2) verifying the validity of the control blocks in each linked list, such as whether the MAC target address, the AppID and the like are valid or not and whether the MAC target address, the AppID and the like are repeated or not, whether the channel type and the channel number of the control blocks meet the test requirements or not, and deleting the control blocks which do not meet the test requirements;

3) if the number of the current various types of master control blocks is lower than the maximum number of the test requirements, the intelligent generation requirements cannot be met, and the fact that the SCD is imported again is prompted;

4) in the intelligent generation algorithm, according to different test requirements, SV control blocks, Gin control blocks and Gout control blocks which meet the test requirements are extracted from corresponding control block linked lists;

5) for the SV control block, automatically testing a corresponding sampling delay channel value and a voltage and current channel mapping group according to the test requirement;

6) and for the GOOSE control block, mapping the relationship of Gin channels and Gout channels according to the test requirement.

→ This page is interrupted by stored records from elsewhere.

Lemma auto_extract_invalid_json (env : Env) (sb : sidebar) (st : session)
      (reply span : string) (e : exn) :
  chat_complete env (mistral_api_key sb) (extraction_prompt st) = inr reply ->
  json_match reply = Some span ->
  json_loads env span = inl e ->
  auto_extract env sb st =
  (st, [st_error ("❌ Error extracting data: " ++ exn_str e)]).
Proof.
  intros Hc Hm Hj. unfold auto_extract, bind. rewrite Hc, Hm, Hj. reflexivity.
Qed.

Lemma auto_extract_no_span (env : Env) (sb : sidebar) (st : session)
      (reply : string) :
  chat_complete env (mistral_api_key sb) (extraction_prompt st) = inr reply ->
  json_match reply = None ->
  auto_extract env sb st = (st, [st_error "❌ Could not parse extracted data"]).
Proof.
  intros Hc Hm. unfold auto_extract, bind. rewrite Hc, Hm. reflexivity.
Qed.

Lemma auto_extract_service_error (env : Env) (sb : sidebar) (st : session)
      (e : exn) :
  chat_complete env (mistral_api_key sb) (extraction_prompt st) = inl e ->
  auto_extract env sb st =
  (st, [st_error ("❌ Error extracting data: " ++ exn_str e)]).
Proof.
  intros Hc. unfold auto_extract, bind. rewrite Hc. reflexivity.
Qed.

When the configuration file of the tester is stored, uniform numbering mapping needs to be carried out on the channels of the control blocks so as to ensure the universality of the test template after the SCD file is replaced:

1) the control block channel ID command rules are as follows:

SVin control block: SV [ control block number ] _ U/I [ channel number ] _ tester channel ID;

gin control Block: gin [ control block number ] _ [ channel number ] _ maps the channel ID;

gout control block: gout [ control block number ] _ [ channel number ] __ maps the channel ID;

the number of the control blocks is started from 1, and the SVin, Gin and Gout control blocks are independently numbered; the channel number is the sequential number of the channel under the control block and starts from 1; tester channel ID, for the SVin control block, the delay channel is named DelayTRtg, and the voltage current channel ID corresponds to Ia1, Ib1, Ic1, Ua1, Ub1, Uc1, Ia2, Ib2, Ic2, Ua2, Ub2, Uc2, Ia3, Ib3, Ic3, Ua3, Ub3, Uc3, Ia4, Ib4, Ic4, Ua4, Ub4, Uc 4; gin control block channel IDs correspond to Bin1, Bin2, Bin3, Bin4, Bin5, Bin6, Bin7, Bin8, respectively; the Gout control block channel IDs correspond to Bout1, Bout2, Bout3, Bout4, Bout5, Bout6, Bout7, and Bout8, respectively.

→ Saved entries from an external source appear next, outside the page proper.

(** * The command runner of the WireGuard toggle panels

    A shallow embedding of [togglev2.py] and [wireguard_toggle.py]: the
    background [CommandThread.run] of both files, the ANSI stripping of
    [togglev2.py], and the [append_log] / [start_command] methods of the
    [WireGuardToggle] window.

    Conventions.
    - A Python [str] is a [list ascii]; an [ascii] stands for the code point
      of the same number (U+0000 to U+00FF).  The characters are those that
      [process.stdout] hands to the program, that is after the text layer of
      [subprocess] has decoded the pipe.
    - The exceptions raised by [subprocess.Popen], [read], the iteration over
      [process.stdout] and [wait] are instances of [Exception] (OSError,
      ValueError, UnicodeDecodeError, ...); an exception is kept as its
      [str(e)].
    - Signals emitted by the thread are collected, in order, in a list. *)

From Stdlib Require Import List Ascii String ZArith NArith Bool Lia DecimalString.
From Stdlib Require Import DecimalZ DecimalPos.
Import ListNotations.

Local Open Scope list_scope.

(** A Python string, as a list of characters. *)
Definition str : Type := list ascii.

(** A string literal. *)
Definition py (s : string) : str := list_ascii_of_string s.
Arguments py : simpl never.

Definition LF : ascii := ascii_of_N 10.
Definition CR : ascii := ascii_of_N 13.
Definition ESC : ascii := ascii_of_N 27.

(** [ord(c)]. *)
Definition ord (c : ascii) : N := N_of_ascii c.

(** [if s:] on a string. *)
Definition truthy (s : str) : bool :=
  match s with [] => false | _ :: _ => true end.

(** ** The built-in string methods the program calls *)
Module Py.

(** [c.isspace()] for a code point below 256: the ASCII white space of
    CPython (TAB, LF, VT, FF, CR, FS, GS, RS, US, SPACE), NEL and NBSP. *)
Definition isspace (c : ascii) : bool :=
  let n := ord c in
  ((9 <=? n) && (n <=? 13) || (28 <=? n) && (n <=? 31) || (n =? 32)
   || (n =? 133) || (n =? 160))%N.

Fixpoint dropwhile (f : ascii -> bool) (s : str) : str :=
  match s with
  | [] => []
  | c :: t => if f c then dropwhile f t else s
  end.

(** [s.lstrip()], [s.rstrip()], [s.strip()]. *)
Definition lstrip (s : str) : str := dropwhile isspace s.
Definition rstrip (s : str) : str := rev (dropwhile isspace (rev s)).
Definition strip (s : str) : str := lstrip (rstrip s).

(** [s.rstrip(chars)] with a one-character [chars]. *)
Definition rstrip_char (ch : ascii) (s : str) : str :=
  rev (dropwhile (Ascii.eqb ch) (rev s)).

(** [s.lower()] on code points below 256: A-Z, and the capital letters
    U+00C0 to U+00DE but for the multiplication sign U+00D7. *)
Definition lower_char (c : ascii) : ascii :=
  let n := ord c in
  if ((65 <=? n) && (n <=? 90)
      || (192 <=? n) && (n <=? 222) && negb (n =? 215))%N
  then ascii_of_N (n + 32) else c.

Definition lower (s : str) : str := map lower_char s.

(** [s.startswith(prefix)]. *)
Fixpoint startswith (s prefix : str) : bool :=
  match prefix, s with
  | [], _ => true
  | _ :: _, [] => false
  | p :: prefix', c :: s' => Ascii.eqb c p && startswith s' prefix'
  end.

(** [w in s]: [w] occurs in [s] as a substring. *)
Fixpoint contains (w s : str) : bool :=
  startswith s w ||
  match s with
  | [] => false
  | _ :: s' => contains w s'
  end.

(** [any(f(w) for w in ws)]. *)
Definition any {A} (f : A -> bool) (ws : list A) : bool := existsb f ws.

(** [str(n)] of an integer, as the f-string [{n}] prints it. *)
Definition str_of_int (n : Z) : str :=
  list_ascii_of_string (NilZero.string_of_int (Z.to_int n)).

End Py.

(** ** The fragment of [re] that [ANSI_ESCAPE] is written in *)
Module re.

(** A character set [[a-b c-d ...]] as its ranges. *)
Definition charset := list (ascii * ascii).

Definition in_set (cs : charset) (c : ascii) : bool :=
  existsb (fun r => (ord (fst r) <=? ord c) && (ord c <=? ord (snd r)))%N cs.

Inductive pattern : Type :=
| Lit (c : ascii)                 (* one literal character *)
| Set_ (cs : charset)             (* [...] *)
| Star (cs : charset)             (* [...]*  , greedy *)
| Cat (p q : pattern)             (* p q *)
| Alt (p q : pattern).            (* p | q *)

(** What is left of [s] after [[...]*] took [k] characters, for every
    possible [k], the longest first: the order in which the backtracking
    matcher tries them. *)
Fixpoint star_ends (cs : charset) (s : str) : list str :=
  match s with
  | [] => [[]]
  | c :: t => if in_set cs c then star_ends cs t ++ [s] else [s]
  end.

(** The remainders of [s] after a match of [p] at its start, in the order
    the backtracking matcher finds them. *)
Fixpoint ends (p : pattern) (s : str) : list str :=
  match p with
  | Lit c =>
      match s with
      | x :: t => if Ascii.eqb x c then [t] else []
      | [] => []
      end
  | Set_ cs =>
      match s with
      | x :: t => if in_set cs x then [t] else []
      | [] => []
      end
  | Star cs => star_ends cs s
  | Cat p q => flat_map (ends q) (ends p s)
  | Alt p q => ends p s ++ ends q s
  end.

(** [p.match(s)]: the length of the match at the start of [s], if any. *)
Definition match_len (p : pattern) (s : str) : option nat :=
  match ends p s with
  | [] => None
  | r :: _ => Some (List.length s - List.length r)
  end.

(** [p.sub('', s)], scanning from the left; [skip] counts the characters
    of the current match that are still to be passed over. *)
Fixpoint sub_at (p : pattern) (skip : nat) (s : str) : str :=
  match s with
  | [] => []
  | c :: t =>
      match skip with
      | S k => sub_at p k t
      | O =>
          match match_len p s with
          | Some (S k) => sub_at p k t
          | _ => c :: sub_at p O t
          end
      end
  end.

Definition sub_empty (p : pattern) (s : str) : str := sub_at p 0 s.

End re.

(** ** [togglev2.py]: stripping ANSI escape codes *)

(** [ANSI_ESCAPE = re.compile(r'\x1B(?:[@-Z\\-_]|\[[0-?]*[ -/]*[@-~])')] *)
Definition ANSI_ESCAPE : re.pattern :=
  re.Cat (re.Lit ESC)
    (re.Alt (re.Set_ [("@"%char, "Z"%char); ("\"%char, "_"%char)])
            (re.Cat (re.Lit "["%char)
               (re.Cat (re.Star [("0"%char, "?"%char)])
                  (re.Cat (re.Star [(" "%char, "/"%char)])
                          (re.Set_ [("@"%char, "~"%char)]))))).

Definition strip_ansi (text : str) : str := re.sub_empty ANSI_ESCAPE text.

(** The sanitizing step of the loop: [strip_ansi(buf).strip()]. *)
Definition sanitize (buf : str) : str := Py.strip (strip_ansi buf).

(** ** The thread's signals and the process it talks to *)

(** [output_ready = pyqtSignal(str)], [finished_ok = pyqtSignal()],
    [finished_err = pyqtSignal(str)]. *)
Inductive Signal : Type :=
| output_ready (line : str)
| finished_ok
| finished_err (msg : str).

Definition is_terminal (ev : Signal) : bool :=
  match ev with
  | output_ready _ => false
  | finished_ok | finished_err _ => true
  end.

(** An instance of [Exception], kept as its [str(e)]. *)
Inductive PyException : Type :=
| Exception (msg : str).

Definition str_of_exc (e : PyException) : str :=
  match e with Exception msg => msg end.

(** One request for the next character of [process.stdout]. *)
Inductive read_result : Type :=
| Char (c : ascii)
| ReadError (e : PyException).

(** The child process as the thread sees it: what its combined output
    delivers, read after read (end of file once the list is exhausted: the
    output of the child ends, or a read raises), and what [process.wait()]
    does: it raises, or it returns and leaves the exit status in
    [process.returncode]. *)
Record Popen : Type := {
  stdout : list read_result;
  wait : PyException + Z
}.

(** What [subprocess.Popen(command, shell=True, ...)] does for a command:
    it raises, or it hands back the process. *)
Definition Shell : Type := str -> PyException + Popen.

(** *** Emitting signals, raising and catching *)

(** A computation of the thread: the signals emitted so far, and either the
    exception that interrupted it or its value. *)
Definition M (A : Type) : Type := (list Signal * (PyException + A))%type.

Definition ret {A} (a : A) : M A := ([], inr a).
Definition raise {A} (e : PyException) : M A := ([], inl e).
Definition emit (ev : Signal) : M unit := ([ev], inr tt).

Definition bind {A B} (m : M A) (k : A -> M B) : M B :=
  match m with
  | (evs, inl e) => (evs, inl e)
  | (evs, inr a) => let (evs', r) := k a in (evs ++ evs', r)
  end.

(** [try: body  except Exception as e: handler(e)]. *)
Definition try_except {A} (body : M A) (handler : PyException -> M A) : M A :=
  match body with
  | (evs, inl e) => let (evs', r) := handler e in (evs ++ evs', r)
  | (evs, inr a) => (evs, inr a)
  end.

(** A call that raises or returns. *)
Definition call {A} (r : PyException + A) : M A := ([], r).

Declare Scope thread_scope.
Delimit Scope thread_scope with thread.
Notation "x <- m ;; k" := (bind m (fun x => k))
  (at level 61, m at next level, right associativity) : thread_scope.
Notation "m ;; k" := (bind m (fun _ => k))
  (at level 61, right associativity) : thread_scope.

Definition signals {A} (m : M A) : list Signal := fst m.
Definition escaped {A} (m : M A) : option PyException :=
  match snd m with inl e => Some e | inr _ => None end.

(** The lines carried by the [output_ready] signals, in order. *)
Fixpoint lines_of (evs : list Signal) : list str :=
  match evs with
  | [] => []
  | output_ready l :: evs' => l :: lines_of evs'
  | _ :: evs' => lines_of evs'
  end.

(** The end of both [run] methods:
    [if process.returncode == 0: ... else: ... f"Exit code {returncode}"]. *)
Definition report (returncode : Z) : M unit :=
  if (returncode =? 0)%Z then emit finished_ok
  else emit (finished_err (py "Exit code " ++ Py.str_of_int returncode)).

The intelligent generation process of the standard model file is as follows:

the model file name is the same as the configuration file name, the extension name is different, the test software can conveniently search, different test functions correspond to different test function data sets, and the generation of the data sets in the standard model file is mainly divided into 3 types:

1) for a data set irrelevant to a control block in actual tester configuration, a fixed generation mode is adopted, and after a tester configuration file is modified, the content in the data set is not influenced, such as: a GOOSE synchronization difference data set, a state sequence data set, an SV synchronization difference data set and the like;

2) for a data set related to the actual tester configuration control block part, a semi-dynamic generation mode is adopted, a fixed generation mode is adopted for part of data in the data set, and a dynamic generation mode is adopted for the part related to the control block; taking a sampling value message abnormal simulation data set as an example: the Data set comprises Data objects such as total out-of-step control block number, total packet loss number, total sampling error number and the like, and a fixed generation mode is adopted; dynamically generating a data object of each sampling value control block according to the sampling value control block contained in the actual configuration file, wherein the Name attribute of the data object is AppID of the corresponding control block, the ID naming rule of the data object is SV [ control block number ], numbering is started from 1, all SVin control blocks in all the sub-configuration files are contained, and AppID duplicate control blocks are removed;

3) the Data set completely related to the actual tester configuration control block is generated in a full-automatic generation mode, for example, by using an actual SVin control block, the Name attribute naming rule of the Data set is AppID _ dsSV [ control block number ], the AppID corresponds to an actual AppID, the ID naming rule is dsSV [ channel number ], a Data object under the Data set corresponds to a channel Data object of the actual control block, the ID of the Data object is consistent with the actual channel ID, so that the channel ID in the actual control block can be found through the ID, and the Data set is used for transmitting test result Data by the automatic detection module and the detection device interface module.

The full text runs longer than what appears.